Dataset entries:
[Start of section]

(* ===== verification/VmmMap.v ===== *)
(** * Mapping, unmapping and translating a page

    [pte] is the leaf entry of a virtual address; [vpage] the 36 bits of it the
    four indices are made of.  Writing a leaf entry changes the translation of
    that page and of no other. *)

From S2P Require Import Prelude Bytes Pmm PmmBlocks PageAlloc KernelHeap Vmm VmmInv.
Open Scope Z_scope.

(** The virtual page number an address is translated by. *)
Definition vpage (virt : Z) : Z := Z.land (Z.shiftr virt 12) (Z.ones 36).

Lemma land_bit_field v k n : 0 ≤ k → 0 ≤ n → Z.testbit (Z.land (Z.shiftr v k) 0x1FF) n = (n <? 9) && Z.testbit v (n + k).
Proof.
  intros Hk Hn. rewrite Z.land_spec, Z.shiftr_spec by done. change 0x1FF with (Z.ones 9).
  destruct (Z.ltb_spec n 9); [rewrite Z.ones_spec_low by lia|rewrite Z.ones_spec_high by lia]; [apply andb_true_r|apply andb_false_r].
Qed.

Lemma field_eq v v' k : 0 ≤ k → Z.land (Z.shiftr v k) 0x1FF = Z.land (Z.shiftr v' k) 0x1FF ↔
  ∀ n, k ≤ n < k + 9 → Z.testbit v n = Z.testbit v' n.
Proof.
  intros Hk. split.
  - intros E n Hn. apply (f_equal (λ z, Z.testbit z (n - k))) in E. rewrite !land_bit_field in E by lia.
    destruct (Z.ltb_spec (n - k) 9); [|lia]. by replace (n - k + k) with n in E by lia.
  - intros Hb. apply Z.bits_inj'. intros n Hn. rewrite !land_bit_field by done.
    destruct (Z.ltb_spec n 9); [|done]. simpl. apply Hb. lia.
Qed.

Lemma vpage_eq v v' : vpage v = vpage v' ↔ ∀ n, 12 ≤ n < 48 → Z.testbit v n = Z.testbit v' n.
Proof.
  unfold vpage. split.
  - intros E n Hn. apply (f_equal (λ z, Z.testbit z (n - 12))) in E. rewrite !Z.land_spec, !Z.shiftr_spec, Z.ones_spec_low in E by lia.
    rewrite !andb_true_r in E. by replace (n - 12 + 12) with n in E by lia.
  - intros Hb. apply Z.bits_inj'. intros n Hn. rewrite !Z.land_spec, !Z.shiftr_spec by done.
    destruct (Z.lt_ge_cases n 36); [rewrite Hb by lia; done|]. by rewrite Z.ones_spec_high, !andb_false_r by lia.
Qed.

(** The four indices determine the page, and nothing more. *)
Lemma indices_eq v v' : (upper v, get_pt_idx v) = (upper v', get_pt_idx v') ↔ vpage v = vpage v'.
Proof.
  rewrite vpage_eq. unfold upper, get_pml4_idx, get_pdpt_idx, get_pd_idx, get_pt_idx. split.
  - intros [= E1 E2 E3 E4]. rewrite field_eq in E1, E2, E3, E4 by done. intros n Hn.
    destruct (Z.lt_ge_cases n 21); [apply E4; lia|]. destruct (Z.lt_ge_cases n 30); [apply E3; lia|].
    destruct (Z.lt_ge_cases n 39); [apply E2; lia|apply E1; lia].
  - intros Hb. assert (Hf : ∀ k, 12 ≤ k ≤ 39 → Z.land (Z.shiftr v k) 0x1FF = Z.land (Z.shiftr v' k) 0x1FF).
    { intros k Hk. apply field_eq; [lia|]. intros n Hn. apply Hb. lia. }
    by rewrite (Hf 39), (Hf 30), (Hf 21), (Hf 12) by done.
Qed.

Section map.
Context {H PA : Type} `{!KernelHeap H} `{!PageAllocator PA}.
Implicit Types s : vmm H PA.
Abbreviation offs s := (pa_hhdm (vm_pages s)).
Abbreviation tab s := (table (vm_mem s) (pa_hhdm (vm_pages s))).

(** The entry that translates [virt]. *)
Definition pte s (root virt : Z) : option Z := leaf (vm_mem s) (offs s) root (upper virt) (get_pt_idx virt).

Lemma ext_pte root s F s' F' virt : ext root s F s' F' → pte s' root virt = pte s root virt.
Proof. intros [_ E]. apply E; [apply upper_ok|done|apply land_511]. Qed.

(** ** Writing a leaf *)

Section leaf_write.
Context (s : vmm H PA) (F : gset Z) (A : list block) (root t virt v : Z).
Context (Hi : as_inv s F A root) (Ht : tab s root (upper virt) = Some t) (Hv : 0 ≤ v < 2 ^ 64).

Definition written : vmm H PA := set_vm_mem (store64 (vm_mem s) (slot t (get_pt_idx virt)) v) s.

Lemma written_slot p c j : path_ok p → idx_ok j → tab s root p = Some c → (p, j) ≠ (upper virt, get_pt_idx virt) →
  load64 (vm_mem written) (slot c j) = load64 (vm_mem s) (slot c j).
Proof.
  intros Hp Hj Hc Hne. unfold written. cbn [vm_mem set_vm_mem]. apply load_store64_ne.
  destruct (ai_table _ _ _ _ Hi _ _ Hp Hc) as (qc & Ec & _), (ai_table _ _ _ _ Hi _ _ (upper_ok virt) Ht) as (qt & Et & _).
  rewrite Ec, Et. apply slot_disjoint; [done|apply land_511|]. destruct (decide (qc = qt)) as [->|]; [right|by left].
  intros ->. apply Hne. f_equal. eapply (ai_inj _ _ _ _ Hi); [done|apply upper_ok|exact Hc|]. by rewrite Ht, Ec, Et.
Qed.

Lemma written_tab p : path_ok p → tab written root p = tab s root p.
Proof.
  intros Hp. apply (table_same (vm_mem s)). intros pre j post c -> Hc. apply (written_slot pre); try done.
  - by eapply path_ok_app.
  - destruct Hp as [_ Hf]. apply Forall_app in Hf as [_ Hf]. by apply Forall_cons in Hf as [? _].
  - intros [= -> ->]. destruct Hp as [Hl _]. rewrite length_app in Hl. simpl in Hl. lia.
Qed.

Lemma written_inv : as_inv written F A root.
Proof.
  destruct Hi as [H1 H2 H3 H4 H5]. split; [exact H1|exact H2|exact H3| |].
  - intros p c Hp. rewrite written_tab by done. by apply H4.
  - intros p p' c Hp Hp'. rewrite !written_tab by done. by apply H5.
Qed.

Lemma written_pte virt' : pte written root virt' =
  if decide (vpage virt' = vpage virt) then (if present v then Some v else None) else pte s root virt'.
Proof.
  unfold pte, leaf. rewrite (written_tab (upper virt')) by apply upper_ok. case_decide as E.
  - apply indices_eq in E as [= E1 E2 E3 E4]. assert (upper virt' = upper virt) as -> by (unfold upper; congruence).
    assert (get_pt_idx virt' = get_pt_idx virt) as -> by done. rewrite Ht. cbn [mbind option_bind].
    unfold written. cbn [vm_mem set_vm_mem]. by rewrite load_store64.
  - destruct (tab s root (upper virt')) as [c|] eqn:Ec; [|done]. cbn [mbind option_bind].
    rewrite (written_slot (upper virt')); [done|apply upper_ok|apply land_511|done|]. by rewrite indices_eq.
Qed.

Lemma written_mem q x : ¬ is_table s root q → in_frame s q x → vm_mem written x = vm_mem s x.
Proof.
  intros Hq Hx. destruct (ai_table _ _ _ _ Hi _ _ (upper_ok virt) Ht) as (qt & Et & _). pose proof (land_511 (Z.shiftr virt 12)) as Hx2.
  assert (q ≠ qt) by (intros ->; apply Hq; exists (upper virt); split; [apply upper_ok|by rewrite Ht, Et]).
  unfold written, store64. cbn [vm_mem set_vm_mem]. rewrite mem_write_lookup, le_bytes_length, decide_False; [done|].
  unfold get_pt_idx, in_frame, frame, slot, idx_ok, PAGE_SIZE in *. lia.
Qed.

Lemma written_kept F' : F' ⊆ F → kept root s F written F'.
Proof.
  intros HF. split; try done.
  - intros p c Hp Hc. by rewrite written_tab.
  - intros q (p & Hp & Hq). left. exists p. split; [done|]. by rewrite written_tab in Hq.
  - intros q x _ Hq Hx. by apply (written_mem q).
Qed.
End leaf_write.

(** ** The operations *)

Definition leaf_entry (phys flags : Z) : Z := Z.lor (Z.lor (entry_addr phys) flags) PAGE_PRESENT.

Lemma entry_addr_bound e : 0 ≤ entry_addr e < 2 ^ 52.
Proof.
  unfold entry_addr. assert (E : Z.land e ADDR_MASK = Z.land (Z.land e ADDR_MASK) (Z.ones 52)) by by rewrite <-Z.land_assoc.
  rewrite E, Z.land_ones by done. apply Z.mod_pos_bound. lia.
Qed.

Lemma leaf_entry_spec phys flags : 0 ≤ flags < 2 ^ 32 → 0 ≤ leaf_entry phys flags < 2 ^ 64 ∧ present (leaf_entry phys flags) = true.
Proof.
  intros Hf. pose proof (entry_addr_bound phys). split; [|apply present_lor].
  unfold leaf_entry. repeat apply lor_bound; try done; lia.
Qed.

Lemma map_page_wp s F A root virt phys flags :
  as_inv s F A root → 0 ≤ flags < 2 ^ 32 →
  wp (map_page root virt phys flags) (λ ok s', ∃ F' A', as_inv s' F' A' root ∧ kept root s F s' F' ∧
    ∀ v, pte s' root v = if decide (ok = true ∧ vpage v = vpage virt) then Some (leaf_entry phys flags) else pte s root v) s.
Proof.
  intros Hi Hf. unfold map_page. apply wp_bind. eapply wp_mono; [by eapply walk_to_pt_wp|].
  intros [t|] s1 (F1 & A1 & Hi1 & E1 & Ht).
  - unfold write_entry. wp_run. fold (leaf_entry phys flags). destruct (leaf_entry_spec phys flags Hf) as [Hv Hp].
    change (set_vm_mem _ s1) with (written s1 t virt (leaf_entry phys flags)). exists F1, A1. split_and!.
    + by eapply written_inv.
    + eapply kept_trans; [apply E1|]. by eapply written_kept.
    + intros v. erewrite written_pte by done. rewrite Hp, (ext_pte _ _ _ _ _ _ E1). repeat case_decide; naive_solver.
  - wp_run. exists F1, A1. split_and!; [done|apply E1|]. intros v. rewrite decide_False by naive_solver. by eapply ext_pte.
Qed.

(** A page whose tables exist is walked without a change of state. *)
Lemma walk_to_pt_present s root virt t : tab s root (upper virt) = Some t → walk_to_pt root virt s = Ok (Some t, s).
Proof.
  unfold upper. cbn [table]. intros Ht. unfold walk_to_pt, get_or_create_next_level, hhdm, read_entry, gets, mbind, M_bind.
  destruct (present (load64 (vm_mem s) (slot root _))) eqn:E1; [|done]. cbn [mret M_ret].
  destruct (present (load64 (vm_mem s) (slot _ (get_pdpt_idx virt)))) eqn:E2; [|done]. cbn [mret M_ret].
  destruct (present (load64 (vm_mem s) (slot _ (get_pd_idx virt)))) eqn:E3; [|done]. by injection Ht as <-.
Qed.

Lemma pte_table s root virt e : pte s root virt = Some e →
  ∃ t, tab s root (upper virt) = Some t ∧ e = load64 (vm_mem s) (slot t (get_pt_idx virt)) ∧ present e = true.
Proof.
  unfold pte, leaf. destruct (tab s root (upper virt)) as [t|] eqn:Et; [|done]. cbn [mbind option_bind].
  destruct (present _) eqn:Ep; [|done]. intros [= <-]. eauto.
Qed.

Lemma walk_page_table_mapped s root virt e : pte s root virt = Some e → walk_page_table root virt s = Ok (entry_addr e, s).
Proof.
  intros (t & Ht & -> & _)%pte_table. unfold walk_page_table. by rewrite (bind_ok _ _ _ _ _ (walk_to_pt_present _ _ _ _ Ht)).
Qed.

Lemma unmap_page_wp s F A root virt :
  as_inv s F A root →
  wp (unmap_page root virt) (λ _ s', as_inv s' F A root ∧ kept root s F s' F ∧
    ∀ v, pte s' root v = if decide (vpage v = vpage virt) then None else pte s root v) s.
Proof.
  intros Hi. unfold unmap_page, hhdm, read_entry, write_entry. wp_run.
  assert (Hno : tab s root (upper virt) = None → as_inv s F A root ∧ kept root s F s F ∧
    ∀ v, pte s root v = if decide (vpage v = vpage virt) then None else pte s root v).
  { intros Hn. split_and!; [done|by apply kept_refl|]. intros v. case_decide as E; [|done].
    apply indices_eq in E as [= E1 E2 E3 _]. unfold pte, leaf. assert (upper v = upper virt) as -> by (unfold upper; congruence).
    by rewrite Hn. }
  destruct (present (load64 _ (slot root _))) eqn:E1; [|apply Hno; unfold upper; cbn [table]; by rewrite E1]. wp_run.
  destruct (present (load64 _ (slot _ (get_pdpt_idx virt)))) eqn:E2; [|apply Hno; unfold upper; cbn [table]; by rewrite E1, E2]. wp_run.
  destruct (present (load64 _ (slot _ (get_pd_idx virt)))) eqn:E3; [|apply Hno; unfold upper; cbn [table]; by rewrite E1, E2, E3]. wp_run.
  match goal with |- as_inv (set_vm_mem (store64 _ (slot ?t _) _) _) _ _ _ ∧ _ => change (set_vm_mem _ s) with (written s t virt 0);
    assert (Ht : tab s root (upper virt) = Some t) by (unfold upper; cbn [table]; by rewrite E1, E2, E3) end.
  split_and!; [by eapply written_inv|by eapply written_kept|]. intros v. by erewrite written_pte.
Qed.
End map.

[End of section]

**Your objective**
Once you find the line with "by eapply written_inv." above, print it and every line after it up to and including the line with "assert (Hno : tab", exactly as written and nothing else.

**Written answer**
    + by eapply written_inv.
    + eapply kept_trans; [apply E1|]. by eapply written_kept.
    + intros v. erewrite written_pte by done. rewrite Hp, (ext_pte _ _ _ _ _ _ E1). repeat case_decide; naive_solver.
  - wp_run. exists F1, A1. split_and!; [done|apply E1|]. intros v. rewrite decide_False by naive_solver. by eapply ext_pte.
Qed.

(** A page whose tables exist is walked without a change of state. *)
Lemma walk_to_pt_present s root virt t : tab s root (upper virt) = Some t → walk_to_pt root virt s = Ok (Some t, s).
Proof.
  unfold upper. cbn [table]. intros Ht. unfold walk_to_pt, get_or_create_next_level, hhdm, read_entry, gets, mbind, M_bind.
  destruct (present (load64 (vm_mem s) (slot root _))) eqn:E1; [|done]. cbn [mret M_ret].
  destruct (present (load64 (vm_mem s) (slot _ (get_pdpt_idx virt)))) eqn:E2; [|done]. cbn [mret M_ret].
  destruct (present (load64 (vm_mem s) (slot _ (get_pd_idx virt)))) eqn:E3; [|done]. by injection Ht as <-.
Qed.

Lemma pte_table s root virt e : pte s root virt = Some e →
  ∃ t, tab s root (upper virt) = Some t ∧ e = load64 (vm_mem s) (slot t (get_pt_idx virt)) ∧ present e = true.
Proof.
  unfold pte, leaf. destruct (tab s root (upper virt)) as [t|] eqn:Et; [|done]. cbn [mbind option_bind].
  destruct (present _) eqn:Ep; [|done]. intros [= <-]. eauto.
Qed.

Lemma walk_page_table_mapped s root virt e : pte s root virt = Some e → walk_page_table root virt s = Ok (entry_addr e, s).
Proof.
  intros (t & Ht & -> & _)%pte_table. unfold walk_page_table. by rewrite (bind_ok _ _ _ _ _ (walk_to_pt_present _ _ _ _ Ht)).
Qed.

Lemma unmap_page_wp s F A root virt :
  as_inv s F A root →
  wp (unmap_page root virt) (λ _ s', as_inv s' F A root ∧ kept root s F s' F ∧
    ∀ v, pte s' root v = if decide (vpage v = vpage virt) then None else pte s root v) s.
Proof.
  intros Hi. unfold unmap_page, hhdm, read_entry, write_entry. wp_run.
  assert (Hno : tab s root (upper virt) = None → as_inv s F A root ∧ kept root s F s F ∧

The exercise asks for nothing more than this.